Aim of the exercise. With the first line below as the start and the line containing "Definition dict (K V : Type) := list (K * V)." as the end, copy every line between them exactly, ends included.

Task input.

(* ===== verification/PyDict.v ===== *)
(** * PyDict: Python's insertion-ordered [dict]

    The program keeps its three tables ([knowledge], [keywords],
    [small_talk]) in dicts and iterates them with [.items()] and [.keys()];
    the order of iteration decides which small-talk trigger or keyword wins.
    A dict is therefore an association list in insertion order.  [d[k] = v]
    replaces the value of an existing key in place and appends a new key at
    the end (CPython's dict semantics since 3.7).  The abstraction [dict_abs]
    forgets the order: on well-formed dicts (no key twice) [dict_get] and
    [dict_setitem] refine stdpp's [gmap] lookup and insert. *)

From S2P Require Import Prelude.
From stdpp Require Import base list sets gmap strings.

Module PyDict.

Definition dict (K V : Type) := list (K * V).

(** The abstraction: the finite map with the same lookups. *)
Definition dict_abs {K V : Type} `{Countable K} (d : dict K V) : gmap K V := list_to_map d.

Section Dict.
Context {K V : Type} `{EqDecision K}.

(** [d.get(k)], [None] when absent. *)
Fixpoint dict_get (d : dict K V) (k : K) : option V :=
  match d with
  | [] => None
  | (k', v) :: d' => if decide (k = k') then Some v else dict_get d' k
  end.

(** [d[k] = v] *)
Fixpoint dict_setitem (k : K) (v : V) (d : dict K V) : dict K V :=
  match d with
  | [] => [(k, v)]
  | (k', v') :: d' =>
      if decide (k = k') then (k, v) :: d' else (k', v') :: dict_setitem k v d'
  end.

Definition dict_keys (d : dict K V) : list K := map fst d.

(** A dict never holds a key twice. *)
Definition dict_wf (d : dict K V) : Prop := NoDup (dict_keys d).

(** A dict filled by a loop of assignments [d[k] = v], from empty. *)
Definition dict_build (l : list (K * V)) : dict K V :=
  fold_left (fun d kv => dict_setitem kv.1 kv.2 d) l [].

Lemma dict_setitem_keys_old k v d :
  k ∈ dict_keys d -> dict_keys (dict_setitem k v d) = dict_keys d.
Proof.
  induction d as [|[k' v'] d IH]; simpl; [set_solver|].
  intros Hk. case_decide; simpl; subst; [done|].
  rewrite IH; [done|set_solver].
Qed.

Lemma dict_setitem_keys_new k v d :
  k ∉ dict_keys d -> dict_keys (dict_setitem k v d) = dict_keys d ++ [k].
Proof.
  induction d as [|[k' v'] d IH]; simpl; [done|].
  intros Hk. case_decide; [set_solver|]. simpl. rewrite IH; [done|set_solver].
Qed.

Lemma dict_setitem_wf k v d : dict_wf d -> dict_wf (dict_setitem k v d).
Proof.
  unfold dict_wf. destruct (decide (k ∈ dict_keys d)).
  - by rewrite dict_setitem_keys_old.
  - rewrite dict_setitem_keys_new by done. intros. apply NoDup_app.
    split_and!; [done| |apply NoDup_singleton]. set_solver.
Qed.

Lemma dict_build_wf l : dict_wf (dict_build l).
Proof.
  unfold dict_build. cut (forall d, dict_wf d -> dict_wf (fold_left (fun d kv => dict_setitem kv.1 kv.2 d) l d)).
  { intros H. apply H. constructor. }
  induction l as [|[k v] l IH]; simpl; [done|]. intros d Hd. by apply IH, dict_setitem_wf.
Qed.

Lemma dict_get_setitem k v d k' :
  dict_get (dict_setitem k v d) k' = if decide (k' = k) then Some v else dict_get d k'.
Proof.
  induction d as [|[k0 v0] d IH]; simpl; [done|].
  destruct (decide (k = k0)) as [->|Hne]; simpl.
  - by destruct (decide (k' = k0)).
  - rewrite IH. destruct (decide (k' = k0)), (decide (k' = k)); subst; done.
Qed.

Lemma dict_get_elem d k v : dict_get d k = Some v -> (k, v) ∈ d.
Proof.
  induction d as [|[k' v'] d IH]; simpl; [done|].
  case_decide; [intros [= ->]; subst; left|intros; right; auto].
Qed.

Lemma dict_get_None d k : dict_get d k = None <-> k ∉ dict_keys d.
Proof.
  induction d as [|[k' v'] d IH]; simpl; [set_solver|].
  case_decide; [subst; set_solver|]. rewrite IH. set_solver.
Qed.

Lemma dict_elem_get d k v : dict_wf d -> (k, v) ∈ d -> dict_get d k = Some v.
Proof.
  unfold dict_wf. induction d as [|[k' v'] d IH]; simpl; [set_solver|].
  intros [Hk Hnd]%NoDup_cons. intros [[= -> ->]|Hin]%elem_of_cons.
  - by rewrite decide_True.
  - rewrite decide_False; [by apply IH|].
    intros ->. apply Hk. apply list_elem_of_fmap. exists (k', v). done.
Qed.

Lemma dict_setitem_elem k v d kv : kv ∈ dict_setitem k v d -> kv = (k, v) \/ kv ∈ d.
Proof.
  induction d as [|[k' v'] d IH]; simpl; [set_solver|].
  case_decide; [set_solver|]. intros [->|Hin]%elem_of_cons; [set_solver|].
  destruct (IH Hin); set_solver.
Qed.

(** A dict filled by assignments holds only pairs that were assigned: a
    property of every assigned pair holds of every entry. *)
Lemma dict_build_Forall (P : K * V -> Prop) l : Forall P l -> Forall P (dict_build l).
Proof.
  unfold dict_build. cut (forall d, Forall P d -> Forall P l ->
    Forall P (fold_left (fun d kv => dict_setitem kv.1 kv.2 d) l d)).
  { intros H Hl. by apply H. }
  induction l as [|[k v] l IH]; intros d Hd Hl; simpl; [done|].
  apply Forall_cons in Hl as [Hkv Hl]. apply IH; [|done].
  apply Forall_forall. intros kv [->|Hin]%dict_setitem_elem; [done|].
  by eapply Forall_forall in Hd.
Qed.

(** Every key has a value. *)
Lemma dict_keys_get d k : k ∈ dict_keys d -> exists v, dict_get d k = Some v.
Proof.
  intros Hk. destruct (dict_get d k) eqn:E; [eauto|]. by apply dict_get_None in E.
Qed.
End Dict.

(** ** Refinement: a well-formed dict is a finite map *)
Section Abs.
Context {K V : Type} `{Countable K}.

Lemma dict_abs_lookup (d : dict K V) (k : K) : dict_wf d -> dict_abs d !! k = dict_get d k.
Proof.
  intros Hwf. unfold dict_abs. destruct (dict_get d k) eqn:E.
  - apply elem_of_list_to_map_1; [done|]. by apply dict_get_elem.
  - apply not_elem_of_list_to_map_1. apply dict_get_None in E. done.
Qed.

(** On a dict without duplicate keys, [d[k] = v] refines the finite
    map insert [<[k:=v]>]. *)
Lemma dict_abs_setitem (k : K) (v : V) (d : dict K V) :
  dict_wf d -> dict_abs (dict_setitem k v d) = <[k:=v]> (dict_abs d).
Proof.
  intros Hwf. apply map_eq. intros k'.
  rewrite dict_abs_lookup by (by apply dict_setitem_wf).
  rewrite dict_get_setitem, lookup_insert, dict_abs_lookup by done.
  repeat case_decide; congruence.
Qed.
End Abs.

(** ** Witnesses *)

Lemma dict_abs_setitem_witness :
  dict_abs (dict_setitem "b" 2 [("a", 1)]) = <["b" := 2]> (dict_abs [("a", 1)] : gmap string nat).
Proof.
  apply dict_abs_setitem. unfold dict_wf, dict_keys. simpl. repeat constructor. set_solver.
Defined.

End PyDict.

Solved problem.
(* ===== verification/PyDict.v ===== *)
(** * PyDict: Python's insertion-ordered [dict]

    The program keeps its three tables ([knowledge], [keywords],
    [small_talk]) in dicts and iterates them with [.items()] and [.keys()];
    the order of iteration decides which small-talk trigger or keyword wins.
    A dict is therefore an association list in insertion order.  [d[k] = v]
    replaces the value of an existing key in place and appends a new key at
    the end (CPython's dict semantics since 3.7).  The abstraction [dict_abs]
    forgets the order: on well-formed dicts (no key twice) [dict_get] and
    [dict_setitem] refine stdpp's [gmap] lookup and insert. *)

From S2P Require Import Prelude.
From stdpp Require Import base list sets gmap strings.

Module PyDict.

Definition dict (K V : Type) := list (K * V).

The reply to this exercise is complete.